Back in March I wrote about Petra, the rare Australian swan that fell in “love” with the perfect mate - a giant, swan-shaped paddleboat.  By all accounts, Petra and her hunk o’ plastic are happy.

Now comes a story about an equally-confused whale. CNN reported today that a baby humpback off the coast of Sydney has mistaken a 36-foot yacht for its mum and refuses to leave it.  Poor thing.

Watch the video…it’s amazing. I hope the wildlife rescue team can do something to help, or finds a passing pod quickly. The strange thing is, I dreamt about whales last night. (Save the Freudian references.)

 

Anyone who knows me well knows that the Badass persona I sometimes put out there is a sham.  Call it acting…call it wishful thinking. I’m just not as tough as I’d have others believe. 

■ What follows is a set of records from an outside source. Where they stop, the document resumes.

(* ===== verification/Utils.v ===== *)
(** * pkg/util/utils.go: manifest differences and work status names *)

From S2P Require Export Keys SimKube.
From Stdlib Require Import Ascii.

(** ** Definitions *)

(** [info.ObjectUIDs = append(info.ObjectUIDs, uid); info.GVRs = append(info.GVRs, gvr)] *)
Definition info_append (i : AppliedManifestInfo) (uid : string) (gvr : GroupVersionResource) : AppliedManifestInfo :=
  MkInfo (ObjectUIDs i ++ [uid]) (GVRs i ++ [gvr]).

Section utils.
Context {RT : GoRuntime} {K : Kube}.

(** [for i, val := range uids { m[val] = gvrs[i] }] from an empty map. *)
Definition uid_map (uids : list string) (gvrs : list GroupVersionResource)
    : outcome (gmap string GroupVersionResource) :=
  foldi (λ m i val, g ← index gvrs i; Done (<[val := g]> m)) 0 uids ∅.

(** The body of the loop over [mapBase]: a uid that is no longer there is
    removed, one that is still there is taken out of [mapUpdated]. *)
Definition removed_step (acc : AppliedManifestInfo * gmap string GroupVersionResource)
    (kv : string * GroupVersionResource) : AppliedManifestInfo * gmap string GroupVersionResource :=
  let '(removed, mapUpdated) := acc in
  match mapUpdated !! kv.1 with
  | None => (info_append removed kv.1 kv.2, mapUpdated)
  | Some _ => (removed, delete kv.1 mapUpdated)
  end.

Definition GetAddedRemovedInfo (seed_base seed_updated : N) (base updated : AppliedManifestInfo)
    : outcome (AppliedManifestInfo * AppliedManifestInfo) :=
  let baseUIDs := ObjectUIDs base in
  let updatedUIDs := ObjectUIDs updated in
  if decide (length baseUIDs = 0) then Done (updated, zero_info)
  else if decide (length updatedUIDs = 0) then Done (zero_info, base)
  else
    mapBase ← uid_map baseUIDs (GVRs base);
    mapUpdated ← uid_map updatedUIDs (GVRs updated);
    let '(removed, mapUpdated) := foldl removed_step (zero_info, mapUpdated) (go_range seed_base mapBase) in
    let added := foldl (λ added kv, info_append added kv.1 kv.2) zero_info (go_range seed_updated mapUpdated) in
    Done (added, removed).

Definition truncateString (s : string) (maxLen : Z) : outcome string :=
  if decide (Z.of_nat (String.length s) > maxLen)%Z then slice_to s maxLen else Done s.

Definition BuildWorkstatusName (aw : AppliedManifestWork) (obj : Object) : outcome string :=
  let gvk := GroupVersionKind_of obj in
  let name :=
    amw_UID aw +:+ "-" +:+
    ToLower (ReplaceAll (GroupVersion_String (gvk_Group gvk) (gvk_Version gvk)) "/"%char "") +:+ "-" +:+
    ToLower (gvk_Kind gvk) +:+ "-" +:+
    GetNamespace obj +:+ "-" +:+
    GetName obj in
  truncateString name 253.

Definition IsListerNotFound (err : error) : bool :=
  Contains (Error err) "could not get lister for key".

(** ** Lemmas on the difference of two infos *)

(** The entries of an info, uid and resource. *)
Definition entries (i : AppliedManifestInfo) : list (string * GroupVersionResource) :=
  zip (ObjectUIDs i) (GVRs i).

Lemma uid_map_entries i :
  info_wf i → uid_map (ObjectUIDs i) (GVRs i) = Done (list_to_map (reverse (entries i))).
Proof.
  intros Hwf. etrans; [exact (foldi_index (λ m u g, <[u := g]> m) [] _ _ ∅ Hwf)|].
  f_equal. etrans; [exact (foldl_insert_list_to_map (entries i) ∅)|]. apply (right_id_L ∅ (∪)).
Qed.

I hate confrontation. But I hate being taken advantage of even more. So when I get pushed to the limits - I mean really pushed - I erupt like Mt. Vesuvius.  It’s best to find a hazmat suit.

The past few weeks have been particularly trainwreck-ish.  First came the $700 gas bill from NStar, on top of my already mouting bills from my move to Maine. Then came the unexpected news that my pathological ex-husband had procreated (followed by endless wailing by yours truly).  Which led to an argument with an unsympathetic friend.  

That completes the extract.